There are somewhere between 6,000 and 9,000 U.S. troops in Iraq at the moment—the White House doesn’t want you to know exactly how many. President Obama has spent the past five years campaigning on the fact that he “ended the war in Iraq,” so it’s a little awkward to have it known that there are more boots on the ground today than there were in Afghanistan when we defeated the Taliban in 2002. That doesn’t include the tens of thousands of U.S.-paid contractors who are in Iraq filling jobs once done by the military. 

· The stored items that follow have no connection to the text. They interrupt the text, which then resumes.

(** * TrustScholar: document confidentiality and authenticity pipeline

    A shallow embedding of the cryptographic core of the TrustScholar
    backend:

    - [backend/utils/encryption.js]: [encryptAES], [decryptAES],
      [generateRSAKeyPair], [encryptRSA], [decryptRSA], [hybridEncrypt],
      [hybridDecrypt], [createDigitalSignature], [verifyDigitalSignature],
      [createHashSHA512];
    - [backend/utils/encoding.js]: [generateVerifiedCertificateData];
    - [backend/routes/documents.js]: [ensureUserKeys] and the integrity
      check of [GET /documents/:id] and [GET /documents/:id/verify];
    - the application routes: [PUT /applications/:id/status] and
      [GET /applications/verify/:code].

    Further parts, embedded after the sample data: the rest of
    [backend/utils/encoding.js]; [backend/middleware/authorization.js];
    the handlers of the four routes of [backend/routes/documents.js] on a
    [Portal], the [World] with the documents, the files and the audit log;
    [GET /applications/verify/:code/document],
    [POST /applications/:id/submit] and [DELETE /users/:id]; and
    [PUT /applications/:id/status] and [DELETE /users/:id] as
    [backend/server.js] serves them, behind [auditLog].

    JavaScript exceptions are values of [Result]; randomness, the clock and
    the MongoDB collections live in an explicit [World] that every effectful
    function threads.  The libraries the code calls (crypto-js, Node's
    [crypto] and [Buffer], [Date]) are an interface, [Primitives], whose
    laws are stated as propositions and assumed only by the theorems that
    need them. *)

From Stdlib Require Import Strings.String Strings.Ascii Strings.Byte.
From Stdlib Require Import List NArith ZArith Arith Lia Bool DecimalString.
Import ListNotations.

Local Open Scope list_scope.
Local Open Scope string_scope.

(* ================================================================== *)
(** * Values *)
(* ================================================================== *)

(** A [Buffer], or the bytes of a crypto-js [WordArray]. *)
Definition bytes := list byte.

(** JavaScript strings are represented by their UTF-8 encoding: a value of
    type [string] stands for the JavaScript string whose UTF-8 bytes it
    lists, so [Buffer.from(s, 'utf8')] is [list_byte_of_string].  Strings
    with unpaired surrogates have no representation. *)
Definition Buffer_from_utf8 (s : string) : bytes := list_byte_of_string s.

(** The outcome of evaluating JavaScript code: a value, or a thrown [Error]
    with its [message]. *)
Inductive Result (A : Type) : Type :=
| Ok (value : A)
| Throw (message : string).
Arguments Ok {A} value.
Arguments Throw {A} message.

(** [Buffer.isBuffer(data) ? data : Buffer.from(String(data))] takes either
    a buffer or a string. *)
Inductive JsData : Type :=
| DBuffer (b : bytes)
| DString (s : string).

Definition toBuffer (data : JsData) : bytes :=
  match data with
  | DBuffer b => b
  | DString s => Buffer_from_utf8 s
  end.

(** A JavaScript value is truthy in [a && b] and [a || b] tests; for an
    optional string property that means present and not empty. *)
Definition truthy (v : option string) : bool :=
  match v with
  | Some s => negb (s =? "")
  | None => false
  end.

(** [`${v}`] for a possibly missing string property. *)
Definition template (v : option string) : string :=
  match v with
  | Some s => s
  | None => "undefined"
  end.

(** [a || b] on strings. *)
Definition orElse (v : option string) (default : string) : string :=
  if truthy v then template v else default.

(* ================================================================== *)
(** * Persistent documents (Mongoose models) *)
(* ================================================================== *)

(** [models/User.js], the fields the pipeline touches. *)
Record User : Type := mkUser {
  user_id : string;
  email : string;
  fullName : option string;
  publicKey : option string;
  privateKey : option string
}.

(** The application model, the fields the status and verify routes touch. *)
Record Application : Type := mkApplication {
  app_id : string;
  applicationNumber : option string;
  userId : string;
  status : string;
  reviewedBy : option string;
  reviewedAt : option N;
  reviewNotes : option string;
  verificationCode : option string;
  verifiedVerificationCode : option string;
  verifiedCertificateText : option string;
  verifiedAt : option N
}.

(** [process.env]. *)
Record Env : Type := mkEnv {
  AES_SECRET_KEY : option string;
  FRONTEND_URL : option string;
  BACKEND_URL : option string
}.

(** The entropy source: an infinite tape and the number of bytes drawn. *)
Record Rng : Type := mkRng {
  tape : nat -> byte;
  drawn : nat
}.

(** Everything outside the call stack: the entropy source, the clock read
    by [Date.now()], the environment and the two MongoDB collections in
    natural order. *)
Record World : Type := mkWorld {
  rng : Rng;
  clock : N;
  env : Env;
  users : list User;
  applications : list Application
}.

(* ================================================================== *)
(** * Effects: state and exceptions *)
(* ================================================================== *)

Definition M (A : Type) : Type := World -> Result A * World.

Definition ret {A} (a : A) : M A := fun w => (Ok a, w).

Definition throw {A} (message : string) : M A := fun w => (Throw message, w).

Definition bind {A B} (c : M A) (k : A -> M B) : M B :=
  fun w =>
    match c w with
    | (Ok a, w') => k a w'
    | (Throw m, w') => (Throw m, w')
    end.

Declare Scope js_scope.
Delimit Scope js_scope with js.
Notation "x <- c ;; k" := (bind c (fun x => k))
  (at level 61, c at next level, right associativity) : js_scope.
Notation "' pat <- c ;; k" := (bind c (fun x => match x with pat => k end))
  (at level 61, pat pattern, c at next level, right associativity) : js_scope.
Notation "c ;;; k" := (bind c (fun _ => k))
  (at level 61, right associativity) : js_scope.
Local Open Scope js_scope.

(** A pure computation that may throw. *)
Definition lift {A} (r : Result A) : M A := fun w => (r, w).

(** [try { body } catch (error) { throw new Error(prefix + error.message) }].
    Effects the body had before it threw are kept. *)
Definition try_rethrow {A} (prefix : string) (body : M A) : M A :=
  fun w =>
    match body w with
    | (Ok a, w') => (Ok a, w')
    | (Throw m, w') => (Throw (prefix ++ m), w')
    end.

(** [try { body } catch (error) { return handler }]. *)
Definition try_catch {A} (body : M A) (handler : string -> M A) : M A :=
  fun w =>
    match body w with
    | (Ok a, w') => (Ok a, w')
    | (Throw m, w') => handler m w'
    end.

(** A computation that touches nothing but the entropy source. *)
Definition Random (A : Type) : Type := Rng -> Result A * Rng.

Definition withRng {A} (c : Random A) : M A :=
  fun w =>
    let '(r, g) := c (rng w) in
    (r, mkWorld g (clock w) (env w) (users w) (applications w)).

(** [n] fresh bytes from the entropy source. *)
Definition draw (n : nat) : Random bytes :=
  fun g => (Ok (map (tape g) (seq (drawn g) n)), mkRng (tape g) (drawn g + n)).

(** [CryptoJS.lib.WordArray.random(n)]. *)
Definition WordArray_random (n : nat) : M bytes := withRng (draw n).

(** [Date.now()]. *)
Definition Date_now : M N := fun w => (Ok (clock w), w).

(** [process.env.NAME]. *)
Definition getenv (field : Env -> option string) : M (option string) :=
  fun w => (Ok (field (env w)), w).

(* ================================================================== *)
(** * Bytes, hexadecimal and UTF-8 *)
(* ================================================================== *)

Definition byte_of_N (n : N) : byte :=
  match Byte.of_N (n mod 256) with
  | Some b => b
  | None => x00
  end.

The war might have stopped for awhile, but now it’s on again. For U.S. troops on the ground, the rules of engagement are abysmal. If you are shot at, drive away. If you see Iraqi troops in contact with the enemy, phone in your advice and assistance. If wounded show up at your doorstep, arrange transport to an Iraqi hospital, but do not treat them yourself. The squad-level 101st Airborne troopers I spoke with during our trip would gladly have volunteered to parachute into Mosul airport and take the fight to ISIS themselves. They didn’t join the Army to “advise and assist.” These meat-eaters feel like they are being fed a steady diet of don’t-hurt-yourself cabbage. 

A few days later, we bluffed our way through an Iraqi Army checkpoint and made it up to the fighting front, which at that point had penetrated Mosul’s eastern neighborhoods. Fighting was house to house, with the Iraqi special forces brigades taking tremendous casualties from snipers and vehicle-borne IEDs. Reserve forces were already being brought into the fight with less than a third of Mosul liberated from the Islamic State. 

With the sounds of gunfire nearby, we came upon two Americans who had converted a dusty empty lot behind a building into a makeshift medical aid station. At first we thought they might be U.S. special forces medics, but as it turns out, they work for a tiny Slovakian NGO that provides medical services to the Iraqi army, which is sorely lacking that capability on its own. These two men—one a combat-hardened former U.S. Marine infantryman, the other a pipe fitter from San Diego—had volunteered to come and lend a hand to defeat the Islamic State. That very morning, they had treated more than 30 casualties—most civilians, and many of those, children. 

The wounded continued to stream into the aid station where the two brave Americans did their best to stabilize those they could and speed them to better care in the rear, more than 40 minutes away. It was clear talking to them that they were exhausted and cynical about the success of this operation. 

There is something surreal about this particular stage of the war. If you want to see combat here, don’t join the U.S. Military. Instead, join an NGO. 

What that really means is that the forces that could finish ISIS and end this battle quickly are not being allowed to do so. Into that void comes a whole host of fighting forces, some of whom have objectives in joining the battle that are not likely to lead to a safe, stable Iraq, nor to greater U.S. national security. 

Let’s hope a Trump administration will change that.